Arts and Culture
Blues Lovers Honor Richmond Music Legends at Two-Day Festival August 13-14
The festivities begin on Friday, August 13 at 5:00 p.m. with a ticketed mixer at CoBiz at 1503 Macdonald Ave. in Richmond. Jimmy’s daughter Sue McCracklin will perform, and blues legend Tia Carroll will be the special host.

World-famous blues musician Jimmy McCracklin got plenty of recognition during his successful life and even more honor is coming his way shortly to commemorate a milestone birthday.
The North and Greater Richmond Blues Foundation is staging Celebrating Richmond Music Legends to honor the renowned song writer and musician who spent much of his adult life in Richmond and achieved international fame with songs like “Walk” and “Yesterday is Gone.” The foundation works to support the blues community and shine the focus on the blues history of North and Greater Richmond.
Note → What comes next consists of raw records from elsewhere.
Lemma write_issues_three_writes_in_order_witness :
  exists d',
    eeprom_sector_write example_record 66 3 virgin
    = Some ((3 + 1) mod NUMBER_OF_SECTORS, d')
    /\ log d'
       = log virgin
         ++ [EvWrite (status_address_of 3) [SECTOR_INACTIVE];
             EvWrite (status_address_of ((3 + 1) mod NUMBER_OF_SECTORS))
                     [SECTOR_ACTIVE];
             EvWrite (payload_address_of ((3 + 1) mod NUMBER_OF_SECTORS))
                     (take (Z.to_nat 66) example_record)].
Proof.
  apply (write_issues_three_writes_in_order virgin example_record 66 3).
  - in_bounds.
  - in_bounds.
Defined.

Lemma clear_sector_and_clear_all_witness :
  (exists d1,
      setting_sector_clear 2 virgin = Some (tt, d1)
      /\ log d1
         = log virgin
           ++ [EvWrite (status_address_of 2) [SECTOR_INACTIVE];
               EvWrite (payload_address_of 2)
                       (replicate sizeof_struct_data_t x00)])
  /\ (exists d2,
         eeprom_all_sectors_clear virgin = Some (tt, d2)
         /\ log d2 = log virgin ++ concat (map clear_events sectors)
         /\ forall i,
              0 <= i < NUMBER_OF_SECTORS ->
              slot_status (mem d2) i = SECTOR_INACTIVE
              /\ slot_payload (mem d2) i sizeof_struct_data_t
                 = replicate sizeof_struct_data_t x00).
Proof.
  apply (clear_sector_and_clear_all virgin 2).
  in_bounds.
Defined.
Lemma range_length n : length (range n) = n.
Proof. unfold range. by rewrite length_fmap, length_seq. Qed.

Lemma range_S n : range (S n) = range n ++ [Z.of_nat n].
Proof. unfold range. by rewrite seq_S, fmap_app. Qed.

Lemma range_lookup n i : (i < n)%nat → range n !! i = Some (Z.of_nat i).
Proof.
  intros Hi. unfold range. rewrite list_lookup_fmap, lookup_seq_lt; done.
Qed.

Lemma for_in_app {S} (xs ys : list Z) (body : Z → S → Res S) (s : S) :
  for_in (xs ++ ys) body s = res_bind (for_in xs body s) (for_in ys body).
Proof.
  revert s. induction xs as [|x xs IH]; intros s; simpl; [done|].
  destruct (body x s); simpl; auto.
Qed.

Lemma land_0xff (x : Z) : Z.land x 0xff = x `mod` 256.
Proof. change 0xff with (Z.ones 8). by rewrite Z.land_ones. Qed.

Lemma slice_to {A} (l : list A) (n : Z) :
  0 ≤ n → slice l None (Some n) = take (Z.to_nat n) l.
Proof.
  intros Hn. unfold slice, clamp_index, len. simpl.
  destruct (Z.ltb_spec n 0); [lia|].
  rewrite Z.sub_0_r. change (Z.to_nat 0) with 0%nat. rewrite drop_0.
  destruct (Z.min_spec n (Z.of_nat (length l))) as [[? ->]|[? ->]]; [done|].
  rewrite Nat2Z.id. rewrite !take_ge by lia. done.
Qed.
Inductive Attr :=
  | AStr (s : string)
  | AInt (z : Z)
  | ABool (b : bool).

Record Figure := {
  fig_kind : ChartKind;
  fig_x : option Series;
  fig_y : option Series;
  fig_names : option Series;
  fig_color : option Series;
  fig_nbins : option Z;
  fig_coloraxis : bool;
  fig_discrete_colors : list (Value * string);
  fig_color_discrete_sequence : list string;
  fig_layout : gmap string Attr;
  fig_xaxes : gmap string Attr;
  fig_yaxes : gmap string Attr
}.

(** [str] of a list of column names: ['a', 'b']. *)
Fixpoint join_quoted (names : list string) : string :=
  match names with
  | [] => ""
  | [n] => "'" +:+ n +:+ "'"
  | n :: rest => "'" +:+ n +:+ "', " +:+ join_quoted rest
  end.

(** The exception a chart constructor raises when its argument [arg] is
    given a name that no column of the frame has. *)
Definition unknown_column (data : Frame) (arg name : string) : Error :=
  ValueError
    ("Value of '" +:+ arg +:+ "' is not the name of a column in 'data_frame'. " +:+
     "Expected one of [" +:+ join_quoted data.*1 +:+ "] but received: " +:+ name +:+
     (if decide (name = "index")
      then String "010"%char " To use the index, pass it in directly as `df.index`."
      else "")).

(** A column argument of a chart constructor: an unknown name raises. *)
Definition column (data : Frame) (arg name : string) : result Series :=
  match assoc name data with
  | Some cells => Ok (name, cells)
  | None => Err (unknown_column data arg name)
  end.

(** A cell of a column of dtype int64 or float64. *)
Definition numeric (v : Value) : bool :=
  match v with
  | VInt _ | VFloat _ => true
  | _ => false
  end.

(** [_is_continuous]: the dtype of the color column is numeric. Only the
    constructors that take [color_continuous_scale] ask; of the four
    used here that is [px.bar]. The dtype is read off the cells; a
    column without cells has no mark to color. *)
Definition is_continuous (cells : list Value) : bool := forallb numeric cells.

(** The distinct values of a column, in the order of their first rows. *)
Definition unique (cells : list Value) : list Value :=
  reverse (remove_dups (reverse cells)).

(** The colors of the marks of a figure with a discrete color column, by
    value of the column: the marks of a value that the call's
    [color_discrete_map] names take the map's color. A value the map
    does not name takes a color of the color sequence and is not listed
    here. *)
Definition discrete_colors (cells : list Value) (color_discrete_map : list (Value * string))
    : list (Value * string) :=
  omap (λ c, match assoc c color_discrete_map with
             | Some col => Some (c, col)
             | None => None
             end) (unique cells).

(** [barmode] is 'relative' when the call does not pass it. *)
Definition px_histogram (data : Frame) (x color : string) (nbins : option Z)
    (barmode : option string) (color_discrete_map : list (Value * string))
    (title : string) : result Figure :=
  xs ← column data "x" x;
  cs ← column data "color" color;
  mret {| fig_kind := Histogram;
          fig_x := Some xs; fig_y := None; fig_names := None; fig_color := Some cs;
          fig_nbins := nbins;
          fig_coloraxis := false;
          fig_discrete_colors := discrete_colors cs.2 color_discrete_map;
          fig_color_discrete_sequence := [];
          fig_layout := <["barmode" := AStr (default "relative" barmode)]>
                          (<["title_text" := AStr title]> ∅);
          fig_xaxes := ∅; fig_yaxes := ∅ |}.

Definition px_pie (data : Frame) (names color : string)
    (color_discrete_map : list (Value * string)) (title : string) : result Figure :=
  ns ← column data "names" names;
  cs ← column data "color" color;
  mret {| fig_kind := Pie;
          fig_x := None; fig_y := None; fig_names := Some ns; fig_color := Some cs;
          fig_nbins := None;
          fig_coloraxis := false;
          fig_discrete_colors := discrete_colors cs.2 color_discrete_map;
          fig_color_discrete_sequence := [];
          fig_layout := <["title_text" := AStr title]> ∅;
          fig_xaxes := ∅; fig_yaxes := ∅ |}.

(** [barmode] is 'relative' when the call does not pass it. A numeric
    color column is put on a continuous color axis, and then the call's
    [color_discrete_map] is not used. *)
Definition px_bar (data : Frame) (x y : string) (color : option string)
    (barmode : option string) (color_discrete_map : list (Value * string))
    (color_discrete_sequence : list string) (title : string) : result Figure :=
  xs ← column data "x" x;
  ys ← column data "y" y;
  cs ← match color with
       | Some c => s ← column data "color" c; mret (Some s)
       | None => mret None
       end;
  mret {| fig_kind := Bar;
          fig_x := Some xs; fig_y := Some ys; fig_names := None; fig_color := cs;
          fig_nbins := None;
          fig_coloraxis :=
            match cs with
            | Some c => is_continuous c.2
            | None => false
            end;
          fig_discrete_colors :=
            match cs with
            | Some c =>
                if is_continuous c.2 then [] else discrete_colors c.2 color_discrete_map
            | None => []
            end;
          fig_color_discrete_sequence := color_discrete_sequence;
          fig_layout := <["barmode" := AStr (default "relative" barmode)]>
                          (<["title_text" := AStr title]> ∅);
          fig_xaxes := ∅; fig_yaxes := ∅ |}.

(** Boxes of several colors are drawn side by side ([boxmode] 'group'). *)
Definition px_box (data : Frame) (x y color : string)
    (color_discrete_map : list (Value * string)) (title : string) : result Figure :=
  xs ← column data "x" x;
  ys ← column data "y" y;
  cs ← column data "color" color;
  mret {| fig_kind := Box;
          fig_x := Some xs; fig_y := Some ys; fig_names := None; fig_color := Some cs;
          fig_nbins := None;
          fig_coloraxis := false;
          fig_discrete_colors := discrete_colors cs.2 color_discrete_map;
          fig_color_discrete_sequence := [];
          fig_layout := <["boxmode" := AStr "group"]> (<["title_text" := AStr title]> ∅);
          fig_xaxes := ∅; fig_yaxes := ∅ |}.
The guest of honor won’t be there (McCracklin died in 2012 at age 91), but blues lovers across the Bay Area can gather in Richmond to celebrate what would have been McCracklin’s 100th birthday and look back with nostalgia to bygone days when there were blues clubs galore in the area.
The festivities begin on Friday, August 13 at 5:00 p.m. with a ticketed mixer at CoBiz at 1503 Macdonald Ave. in Richmond. Jimmy’s daughter Sue McCracklin will perform, and blues legend Tia Carroll will be the special host.
Sue McCracklin grew up in North Richmond and Carroll was raised in Parchester Village. DeJeana Burkes, the foundation founder and event organizer, has lived in Richmond for 40 years.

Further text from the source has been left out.